Surestimation des recettes par la Troïka

Et c’est également de manière «posée» que Hakim Ben Hammouda aborde la question
des sociétés confisquées et des recettes que leur vente pourrait rapporter.

Evitant soigneusement de dire –ce qu’on devine néanmoins et que le ministre va
démontrer- que le précédent gouvernement s’est trompé dans l’estimation de ces
recettes, en inscrivant la somme d’un milliard de dinars au budget de l’Etat
pour 2014, Hakim Ben Hammouda a expliqué que «si toutes les opérations» prévues
ou envisagées étaient finalisées, on ne pourrait pas en tirer «plus de 800
millions de dinars». Mais comme de ce montant il faut retrancher les dettes à
rembourser et se situant entre 400 et 500 millions de dinars, le fruit net de
ces opérations s’établirait finalement à 300 millions de dinars.

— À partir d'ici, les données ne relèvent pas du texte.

(* ===== verification/Arm64Const.v ===== *)
(** The AArch64 instruction constants ([core/arch/arm64/constants-arm64.h],
    [InstructionRelocation/arm64/inst_constants.h]) and the register class
    ([core/arch/arm64/registers-arm64.h]) of the assembler. *)
From S2P Require Import Prelude UtilityMacro.

(** [enum Shift], [enum Extend], [enum AddrMode]. *)
Inductive Shift := NO_SHIFT | LSL | LSR | ASR | ROR | MSL.
Inductive Extend := NO_EXTEND | UXTB | UXTH | UXTW | UXTX | SXTB | SXTH | SXTW | SXTX.
Inductive AddrMode := Offset | PreIndex | PostIndex.

#[export] Instance Shift_eq_dec : EqDecision Shift.
Proof. solve_decision. Defined.
#[export] Instance Extend_eq_dec : EqDecision Extend.
Proof. solve_decision. Defined.
#[export] Instance AddrMode_eq_dec : EqDecision AddrMode.
Proof. solve_decision. Defined.

Definition Shift_val (s : Shift) : Z :=
  match s with NO_SHIFT => -1 | LSL => 0 | LSR => 1 | ASR => 2 | ROR => 3 | MSL => 4 end.

(** [enum InstructionFields]. *)
Definition kRdShift := 0.
Definition kRnShift := 5.
Definition kRmShift := 16.
Definition kRtShift := 0.
Definition kRt2Shift := 10.

(** [enum ExceptionOp]. *)
Definition ExceptionFixed := 0xD4000000.
Definition BRK := Z.lor ExceptionFixed 0x00200000.

(** [enum UnconditionalBranchOp]. *)
Definition UnconditionalBranchFixed := 0x14000000.
Definition UnconditionalBranchFixedMask := 0x7C000000.
Definition UnconditionalBranchMask := 0xFC000000.
Definition B := Z.lor UnconditionalBranchFixed 0.
Definition BL := Z.lor UnconditionalBranchFixed 0x80000000.

(** [enum UnconditionalBranchToRegisterOp]. *)
Definition UnconditionalBranchToRegisterFixed := 0xD6000000.
Definition BR := Z.lor UnconditionalBranchToRegisterFixed 0x001F0000.
Definition BLR := Z.lor UnconditionalBranchToRegisterFixed 0x003F0000.
Definition RET := Z.lor UnconditionalBranchToRegisterFixed 0x005F0000.

(** [enum LoadRegLiteralOp]. *)
Definition LoadRegLiteralFixed := 0x18000000.
Definition LoadRegLiteralFixedMask := 0x3B000000.
Definition LoadRegLiteralSub (opc V : Z) : Z :=
  Z.lor (Z.lor LoadRegLiteralFixed (LeftShift opc 2 30)) (LeftShift V 1 26).
Definition LDR_w_literal := LoadRegLiteralSub 0 0.
Definition LDR_x_literal := LoadRegLiteralSub 1 0.
Definition LDR_s_literal := LoadRegLiteralSub 0 1.
Definition LDR_d_literal := LoadRegLiteralSub 1 1.
Definition LDR_q_literal := LoadRegLiteralSub 2 1.

(** [enum LoadStoreOp]: the entries the assembler uses. *)
Definition LoadStoreOpSub (size V opc : Z) : Z :=
  Z.lor (Z.lor (LeftShift size 2 30) (LeftShift V 1 26)) (LeftShift opc 2 22).
Definition STR_x := LoadStoreOpSub 3 0 0.
Definition LDR_x := LoadStoreOpSub 3 0 1.

(** [enum LoadStoreUnsignedOffset]. *)
Definition LoadStoreUnsignedOffsetFixed := 0x39000000.

(** [enum LoadStorePairOp] and the addressing variants. *)
Definition LoadStorePairOpSub (opc V L : Z) : Z :=
  Z.lor (Z.lor (LeftShift opc 2 30) (LeftShift V 1 26)) (LeftShift L 1 22).
Definition STP_x := LoadStorePairOpSub 2 0 0.
Definition LDP_x := LoadStorePairOpSub 2 0 1.
Definition STP_q := LoadStorePairOpSub 2 1 0.
Definition LDP_q := LoadStorePairOpSub 2 1 1.
Definition LoadStorePairOffsetFixed := 0x29000000.
Definition LoadStorePairPostIndexFixed := 0x28800000.
Definition LoadStorePairPreIndexFixed := 0x29800000.

(** [enum MoveWideImmediateOp]. *)
Definition MoveWideImmediateFixed := 0x12800000.
Definition MOVN := 0x00000000.
Definition MOVZ := 0x40000000.
Definition MOVK := 0x60000000.

(** [enum AddSubImmediateOp]. *)
Definition AddSubImmediateFixed := 0x11000000.
Definition AddSubImmediateOpSub (sf op S : Z) : Z :=
  Z.lor (Z.lor (Z.lor AddSubImmediateFixed (LeftShift sf 1 31)) (LeftShift op 1 30)) (LeftShift S 1 29).
Definition ADD_w_imm := AddSubImmediateOpSub 0 0 0.
Definition SUB_w_imm := AddSubImmediateOpSub 0 1 0.
Definition ADD_x_imm := AddSubImmediateOpSub 1 0 0.
Definition SUB_x_imm := AddSubImmediateOpSub 1 1 0.

(** [enum LogicalOp], [enum LogicalShiftedOp]. *)
Definition ORR := 0x20000000.
Definition LogicalShiftedFixed := 0x0A000000.

(** [enum PCRelAddressingOp]. *)
Definition PCRelAddressingFixed := 0x10000000.
Definition PCRelAddressingFixedMask := 0x1F000000.
Definition PCRelAddressingMask := 0x9F000000.
Definition ADR := Z.lor PCRelAddressingFixed 0.
Definition ADRP := Z.lor PCRelAddressingFixed 0x80000000.

(** [inst_constants.h]. *)
Definition CompareBranchFixed := 0x34000000.
Definition CompareBranchFixedMask := 0x7E000000.
Definition ConditionalBranchFixed := 0x54000000.
Definition ConditionalBranchFixedMask := 0xFE000000.
Definition TestBranchFixed := 0x36000000.
Definition TestBranchFixedMask := 0x7E000000.

(** ** Registers *)

(** [enum RegisterType], in its order. *)
Inductive RegisterType :=
| kRegister_32 | kRegister_64 | kRegister | kVRegister
| kSIMD_FP_Register_8 | kSIMD_FP_Register_16 | kSIMD_FP_Register_32
| kSIMD_FP_Register_64 | kSIMD_FP_Register_128 | kInvalid.

#[export] Instance RegisterType_eq_dec : EqDecision RegisterType.
Proof. solve_decision. Defined.

Definition RegisterType_val (t : RegisterType) : Z :=
  match t with
  | kRegister_32 => 0 | kRegister_64 => 1 | kRegister => 2 | kVRegister => 3
  | kSIMD_FP_Register_8 => 4 | kSIMD_FP_Register_16 => 5 | kSIMD_FP_Register_32 => 6
  | kSIMD_FP_Register_64 => 7 | kSIMD_FP_Register_128 => 8 | kInvalid => 9
  end.

Record CPURegister := mkRegister { reg_code_ : Z; reg_size_ : Z; reg_type_ : RegisterType }.

Definition X (code : Z) : CPURegister := mkRegister code 64 kRegister_64.
Definition W (code : Z) : CPURegister := mkRegister code 32 kRegister_32.
Definition Q (code : Z) : CPURegister := mkRegister code 128 kSIMD_FP_Register_128.
Definition InvalidRegister : CPURegister := mkRegister 0 0 kInvalid.

(** [Is] compares the codes only. *)
Definition Is (this reg : CPURegister) : bool := reg_code_ reg =? reg_code_ this.
Definition Is64Bits (this : CPURegister) : bool := reg_size_ this =? 64.
Definition IsRegister (this : CPURegister) : bool :=
  RegisterType_val (reg_type_ this) <? RegisterType_val kRegister.
Definition IsVRegister (this : CPURegister) : bool :=
  RegisterType_val (reg_type_ this) >? RegisterType_val kVRegister.

Definition wzr := W 31.
Definition xzr := X 31.
Definition SP := X 31.
Definition x30 := X 30.

(** [TMP_REG_0], [ARM64_TMP_REG_NDX_0]. *)
Definition TMP_REG_0 := X 17.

Néanmoins, l’actuel gouvernement envisage de faire des efforts pour essayer
d’augmenter ces recettes. En effet, la Commission de gestion des sociétés
confisquées, que préside le ministre de l’Economie et des Finances, s’active
déjà afin de sélectionner d’autres entreprises à vendre. Mais quoiqu’il fasse,
le gouvernement ne pourra probablement pas atteindre la barre du milliard
dinars.

Outre que des problèmes juridiques –comme dans le cas d’Orange- ne permettent
pas d’ajouter un grand nombre d’entreprises à la liste de celles dont la cession
est déjà programmée, Hakim Ben Hammouda se soucie de «ne pas noyer le marché
avec la mise en vente de 20 à 30 entreprises, car la liquidité constitue
aujourd’hui un grand problème».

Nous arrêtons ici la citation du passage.